The S2AI trajectory parameters were measured in 100 Asian adult volunteers. Parameters were compared between different genders. Forty-eight adult patients who underwent S2AI screw placement were reviewed: 28 patients received freehand technique and 20 patients received TGT technique. Postoperative computed tomography was used to assess the accuracy of screw trajectory and cortex violation-related complications were recorded.

Results:

The cephalocaudal angles (CAs), maximal length of screw pathway, narrowest width of pathway within the iliar teardrop, distance from the center of teardrop to sciatic notch, and distance of the start point distal to S1 dorsal foramen showed significant gender-related difference (p < 0.05). All 48 patients were placed S2AI screws bilaterally (40 screws in TGT vs. 56 screws in freehand). One screw penetrated iliac cortex in the TGT group but 10 screws penetrated iliac cortex in the freehand group (3% vs. 17.9%) (p < 0.05).

Conclusion:

Approximately 30–35° of CA and 39° mediolateral angle are appropriate for S2AI screw placement in Asian patients. Either freehand or TGT technique is safe for S2AI screw placement. TGT technique is more accurate compared with the conventional freehand technique.

Trial registration:

This is a retrospective study.

Keywords

freehand technique sacropelvic fixation second sacral alar iliac (S2AI) screw three-dimensional printed template

Purpose

Spinopelvic fixation plays an integral role in achieving solid osseous fusion across the lumbosacral junction, especially in deformity procedures requiring substantial correction or long-segment constructs.^1,2 There are several techniques for spinopelvic fixation that include Galveston technique,³ iliac screws (iliac bolts), iliosacral screws, and S2 alar iliac (S2AI) screw technique.^1,4 Compared with other pelvic fixation techniques, S2AI screws have been developed to be a prevailing alternative spinopelvic fixation technique due to the advantages of keeping screw tail away from the skin, no incision overexposure, more excellent pullout strength, and standing on the same longitudinal line of lumbar pedicle screws.^5,6 However, S2AI technique is still challenging for less experienced spine surgeons who have no navigation system available.

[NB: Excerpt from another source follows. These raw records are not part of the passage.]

(** Equal arrays of lines: every iteration takes the branch of identical
    lines. *)
Lemma diffLines_same (lines : list JSString) :
  diffLines lines lines = Some (map (mkSegment unchanged) lines).
Proof.
  destruct (while_total (computeDiff_cond lines lines)
              (fun st => Some (Next (computeDiff_body lines lines st)))
              (fun st : state => let '(i, j, segments) := st in
                 i = j /\ i <= length lines
                 /\ segments = map (mkSegment unchanged) (firstn i lines))
              (fun st : state => let '(i, j, segments) := st in
                 segments = map (mkSegment unchanged) lines)
              (remaining lines lines))
    with (fuel := length lines + length lines) (s := ((0, 0, []) : state))
    as ([[i j] segments] & Hw & Hp).
  - intros [[i j] segments] (-> & Hi & ->) Hc. unfold computeDiff_cond in Hc.
    apply orb_false_iff in Hc. destruct Hc as [Hc _]. apply Nat.ltb_ge in Hc.
    now rewrite firstn_all2 by lia.
  - intros [[i j] segments] (-> & Hi & ->) Hc. unfold computeDiff_cond in Hc.
    apply orb_true_iff in Hc.
    assert (j < length lines) as Hj by (destruct Hc as [Hc|Hc]; now apply Nat.ltb_lt in Hc).
    unfold computeDiff_body, remaining.
    rewrite (proj2 (Nat.leb_gt _ _) Hj), str_eqb_refl.
    rewrite (firstn_succ_nth lines [] Hj), map_app. simpl.
    repeat split; lia.
  - simpl. repeat split; lia.
  - simpl. lia.
  - unfold diffLines. now rewrite Hw, Hp.
Qed.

Inadequate accuracy of screw implantation is potential to result in surgery-related complications.⁷ The incidental cortical breach of an S2AI screw may not only result in decreased fixation strength but also injury to the major vessels, particularly the internal iliac artery and the superior gluteal artery when breaching anteriorly and caudally. Injuries of these major vessels could lead to major intrapelvic hemorrhage, which is a life-threatening complication.⁸ Therefore, surgeons should avoid anterior or caudal deviation during screw insertion to achieve safe insertion of S2AI screws. At present, the anatomic parameters in American population have been previously analyzed⁹ but in Asian population remains unclear.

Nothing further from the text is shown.